En effet, c’est la méthode de travail de l’ONG qui est maintenant pointée du doigt. Cette divulgation de données personnelles est illégale. Publier les données brutes, sur des tableaux Excel, contenant les noms des comptes Twitter peut nuire aux personnes concernées.

Disinfo Lab a constitué des fichiers Excel– tel l’exemple ci-dessus – dans lesquels on trouve les noms et des tweets pour chacun de ces comptes. Plusieurs internautes cités dans des documents réclament leur retrait et menaçent de saisir la CNIL.

La Commission nationale de l’informatique et des libertés (CNIL) a annoncé jeudi 9 août qu’elle allait instruire « les plaintes dont elle a été saisie »« un nombre important », a indiqué un porte-parole de la CNIL à l’Agence France-Presse – concernant les conditions dans lesquelles l’ONG belge avait réalisé son étude.

Sur Twitter, DisinfoLab a rejeté les accusations de fichage, expliquant que « ces données avaient été publiées à dessein de vérification méthodologique et afin de limiter la circulation d’un fichier erroné.

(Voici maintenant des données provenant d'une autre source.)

Lemma exists_loop_ok fuel m h l p :
  linked m h l → (length l < fuel)%nat →
  exists_loop fuel m h p = Ret (bool_decide (p ∈ l)).
Proof.
  revert h l. induction fuel as [|fuel IH]; intros h l Hl Hf; [lia|].
  destruct l as [|x l]; simpl in Hl, Hf; cbn [exists_loop].
  - by rewrite Hl.
  - destruct Hl as [-> Hl]. destruct (Z.eqb_spec x p) as [->|Hne].
    + by rewrite bool_decide_eq_true_2 by set_solver.
    + rewrite (IH _ l Hl) by lia. f_equal. apply bool_decide_ext. set_solver.
Qed.

Lemma FreeList_exists_ok m self l p :
  fl_rep m self l → FreeList_exists m self p = Ret (bool_decide (p ∈ l)).
Proof. intros (Hl & Hlen & _). apply exists_loop_ok; [done|lia]. Qed.

(** Removal, once the loop has passed the node [q]. *)
Lemma remove_loop_ok fuel m self q l1 p l2 :
  linked m (read_node m q) (l1 ++ p :: l2) → NoDup (q :: l1 ++ p :: l2) →
  Forall node_addr (q :: l1 ++ p :: l2) → (length l1 < fuel)%nat → 1 ≤ self.(fl_len) →
  ∃ m', remove_loop fuel m self (Some q) (read_node m q) p
          = Ret (m', mkFreeList self.(fl_head) (self.(fl_len) - 1)) ∧
    linked m' (read_node m' q) (l1 ++ l2) ∧ writes_nodes (q :: l1) m m'.
Proof.
  revert fuel q. induction l1 as [|y l1 IH]; intros [|fuel] q Hl Hnd Ha Hf Hlen; try (simpl in *; lia);
    simpl in *; destruct Hl as [Hq Hl]; rewrite Hq; apply Forall_cons in Ha as [Haq Ha];
    apply NoDup_cons in Hnd as [Hqn Hnd].
  - apply Forall_cons in Ha as [_ Ha]. rewrite Z.eqb_refl, sub_chk_ok by lia. eexists. split; [reflexivity|].
    split; [|by apply write_node_writes; left].
    rewrite read_write_node by (intros x; by apply (linked_head m _ l2)). apply linked_write; [done..| |done].
    set_solver.
  - assert (y ≠ p) as Hne by (apply NoDup_cons in Hnd as [? _]; set_solver).
    rewrite (proj2 (Z.eqb_neq y p)) by done.
    destruct (IH fuel y) as (m' & -> & Hl' & Hm'); [done|done|done|lia|done|].
    exists m'. split; [done|]. split; [|intros u Hu; apply Hm'; set_solver].
    rewrite (read_node_keep (y :: l1) m m' q), Hq; [done|done| |done|set_solver].
    rewrite Forall_forall in Ha |- *. set_solver.
Qed.

Lemma FreeList_remove_ok m self l1 p l2 :
  fl_rep m self (l1 ++ p :: l2) →
  ∃ m' self', FreeList_remove m self p = Ret (m', self') ∧ fl_rep m' self' (l1 ++ l2) ∧
    writes_nodes l1 m m'.
Proof.
  intros (Hl & Hlen & Ha). pose proof (linked_NoDup _ _ _ Hl) as Hnd.
  assert (Forall node_addr (l1 ++ l2)) as Ha' by (rewrite Forall_forall in Ha |- *; set_solver).
  rewrite length_app in Hlen. simpl in Hlen. unfold FreeList_remove.
  destruct l1 as [|q l1]; simpl in Hl, Hlen; destruct Hl as [Hh Hl]; simpl; rewrite Hh.
  - rewrite Z.eqb_refl, sub_chk_ok by lia. do 2 eexists. split; [reflexivity|].
    split; [|done]. split_and!; simpl; [done|lia|done].
  - assert (q ≠ p) as Hne by (apply NoDup_cons in Hnd as [? _]; set_solver).
    rewrite (proj2 (Z.eqb_neq q p)) by done.
    destruct (remove_loop_ok (Z.to_nat self.(fl_len)) m self q l1 p l2) as (m' & Heq & Hl' & Hm');
      [done|done|done|lia|lia|]. rewrite Heq.
    exists m', (mkFreeList self.(fl_head) (self.(fl_len) - 1)). split; [done|]. split; [|done].
    split_and!; simpl; [done| |done]. rewrite length_app. lia.
Qed.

Notre méthodologie consiste à exporter des données publiques de conversation et de les analyser ». « Nous ne réalisons pas de fichage, mais nous comprenons que cela puisse être interprété comme tel, et en sommes profondément désolés », a ajouté l’organisation.

Le premier à profiter de ces données est l’Elysée. Il semble même que DisinfoLab soit une ONG de la galaxie Soros (elle annonce sur son site 2 sources de financement : Twitter et Open Society Foundations) et qu’en agissant ainsi elle vole au secours d’Emmanuel Macron et accuse … les « hackers russes ».

 

« 4,5 millions de tweets en français »

L’étude, menée du 19 juillet au 3 août 2018 soulignait que « plus de 4,5 millions de tweets en français ont été échangés sur le sujet », un volume qualifié d’exceptionnel.

Les 4 millions de tweets furent publiés par quelques 250 000 personnes qui auraient fait résonner l’affaire Benalla sur le réseau social.

L’ONG avait dans un premier temps émis l’hypothèse de l’ingérence de comptes « russophiles », dont certains auraient pu être des robots, avant de revenir sur ce point, estimant que rien ne permettait de l’affirmer.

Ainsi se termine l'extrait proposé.